"I cannot run," said I, turning round, and panting for breath. "Pray, pray, leave me now. You torture me by staying. Come this evening, and I shall thank you for your visit." It was long before I could induce him to leave me.
The moment I was alone, I despatched the following note to Lord Ponsonby.
"I thank you that you renounced my prayers; for you thus cured me of half my esteem. It was my fixed determination never to intrude myself again on your attention; but the Duke of Argyle has mentioned to me this morning my sister Amy having written to you. Once more then, Ponsonby, I implore you, as you would save me from self-destruction, satisfy my wretched mind in what cannot injure Lady Ponsonby. Declare to me—nobody has or shall.... Ponsonby, I am addressing you for the last time. Have mercy on the dreadful agitation of my mind and answer me directly. You are quite happy, Argyle says; and I in the very flower of my age am dying. One line can relieve me perhaps from madness! Your watch, chain and ring are sealed up. I could not look on them. I never shall again. My poor eyes have looked their last on them and you; and I shall never write to you again; therefore, God bless you. When age shall overtake you, in some moment of affliction, perhaps you will remember me and what I could have been to you. Adieu."

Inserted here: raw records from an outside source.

Lemma events_prepend {A} (l : list Obs) (r : Res A) :
  events (prepend l r) = map ev l ++ events r.
Proof. apply map_app. Qed.

(** ** authenticate *)

Lemma read_parameters_lines (l1 l2 l3 tail : string) :
  PyStr.no_newline l1 = true -> PyStr.no_newline l2 = true ->
  PyStr.no_newline l3 = true ->
  tail = EmptyString \/ (exists rest, tail = String PyStr.nl rest) ->
  read_parameters (l1 +:+ nl_str +:+ l2 +:+ nl_str +:+ l3 +:+ tail)
  = (PyStr.strip l1, PyStr.strip l2, PyStr.strip l3).
Proof.
  intros H1 H2 H3 Ht. unfold read_parameters, nl_str.
  change (l1 +:+ String PyStr.nl EmptyString +:+ l2 +:+ String PyStr.nl EmptyString +:+ l3 +:+ tail)
    with (l1 +:+ String PyStr.nl (l2 +:+ String PyStr.nl (l3 +:+ tail))).
  rewrite (readline_terminated l1 _ H1), (readline_terminated l2 _ H2).
  rewrite !strip_line_feed.
  destruct Ht as [-> | [rest ->]].
  - replace (l3 +:+ EmptyString) with l3
      by (clear; induction l3 as [|c l IH]; [reflexivity | exact (f_equal (String c) IH)]).
    rewrite (readline_unterminated l3 H3). reflexivity.
  - rewrite (readline_terminated l3 _ H3), strip_line_feed. reflexivity.
Qed.

Lemma authenticate_unfold (file a b c : string) :
  read_parameters file = (a, b, c) -> authenticate file = authenticate_with a b c.
Proof. intros H. unfold authenticate. rewrite H. reflexivity. Qed.

Lemma bind_config_save {B} (cfg : SHConfig) (k : unit -> M B) (w : World) :
  bind (config_save cfg) k w
  = match save_failure w with
    | Some e => mkRes (Raise e) w [mkObs (fs w) (EvConfigSave cfg)]
    | None => prepend [mkObs (fs w) (EvConfigSave cfg)]
                      (k tt (mkWorld (fs w) (stdin w) cfg (save_failure w)))
    end.
Proof. unfold bind, config_save. destruct (save_failure w); reflexivity. Qed.

Lemma authenticate_with_steps (a b c : string) (w : World) :
  let cfg := mkSHConfig a b c (other_settings (saved_config w)) in
  authenticate_with a b c w
  = prepend [mkObs (fs w) (EvPrint (PParameters a b c))]
      match save_failure w with
      | Some e => mkRes (Raise e) w [mkObs (fs w) (EvConfigSave cfg)]
      | None =>
          prepend [mkObs (fs w) (EvConfigSave cfg)]
            ((if PyStr.is_empty b || PyStr.is_empty c
              then
                print (PStr "ATTENTION! To use SentinelHub API, you need to provide an OAuth client ID and client secret.");;;
                v1 <- input "OAuth instance ID: ";;
                v2 <- input "OAuth client ID: ";;
                v3 <- input "OAuth client secret: ";;
                ret (mkSHConfig v1 v2 v3 (other_settings (saved_config w)))
              else ret cfg)
               (mkWorld (fs w) (stdin w) cfg (save_failure w)))
      end.
Proof.
  intros cfg. unfold authenticate_with.
  rewrite bind_print. f_equal.
  rewrite (bind_ret_step SHConfig_new _ w w (saved_config w) [] eq_refl).
  unfold prepend at 1. rewrite bind_config_save.
  destruct (save_failure w); reflexivity.
Qed.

I despatched my letter almost without hope. "If he could resist the other," thought I, "this is more stupid, and less likely to affect him."
The agitation Argyle's stay had occasioned produced an increase of fever. Towards night I began to think seriously of dying, and not without reason, being reduced to a mere skeleton, and having now been afflicted with cough and extreme difficulty of respiration for almost five months. There is a restlessness in all disorders of the mind, which the sufferer imagines can be best relieved by exercise. About nine o'clock, having read the New Testament for several hours, I felt a strange desire to behold the outside of Lord Ponsonby's house once again before I died. I had avoided passing within a mile of it since he had left me, and this night I fancied something good would turn up from going there, if I could but find strength to accomplish my design. To have mentioned it to my housekeeper would have been at once to put it out of the question. I really believe she would have locked me into my room, while she had sent for my sister and Dr. Bain; therefore, getting rid of her and of my footman, I gained a hackney-coach unobserved, and was set down in Park Lane, very near Lord Ponsonby's house. It was a fine mild evening, and the watchman was calling the hour of ten. I was terribly afraid of him, and my breath failed me when I tried to hasten out of his way. I wandered about till I could stand no longer, and, with difficulty, contrived to obtain a seat on the steps of a large portico-door.
The atmosphere now began to threaten rain, which soon fell in torrents. A poor shivering girl sought shelter by my side. She was coughing most dreadfully, and her breath was still more oppressed than my own. "That cough," thought I, "is not feigned, and perhaps this wretched creature is thus nightly exposed to the inclement weather, to obtain existence by the prostitution of her person to unfeeling and drunken strangers: and what am I, that I should turn my back on a sister in affliction?" I immediately inquired of her why she left her home with such a dreadful cough.
The poor creature turned her head towards me in much apparent surprise. She was not beautiful, nor was she rouged, and her dress was rather neat than tawdry. The set characters of death appeared to me to be stamped on features which once had been very lovely.
"I have no home," was the poor girl's answer. "I had half a bed, till last night," added she, "but you see what I suffer, and, therefore, being unable to obtain a single shilling, they have turned me into the streets."
"Dreadful! dreadful!" I ejaculated. "Good God! how could you ever degrade yourself thus? What labour would not have been preferable at the beginning!"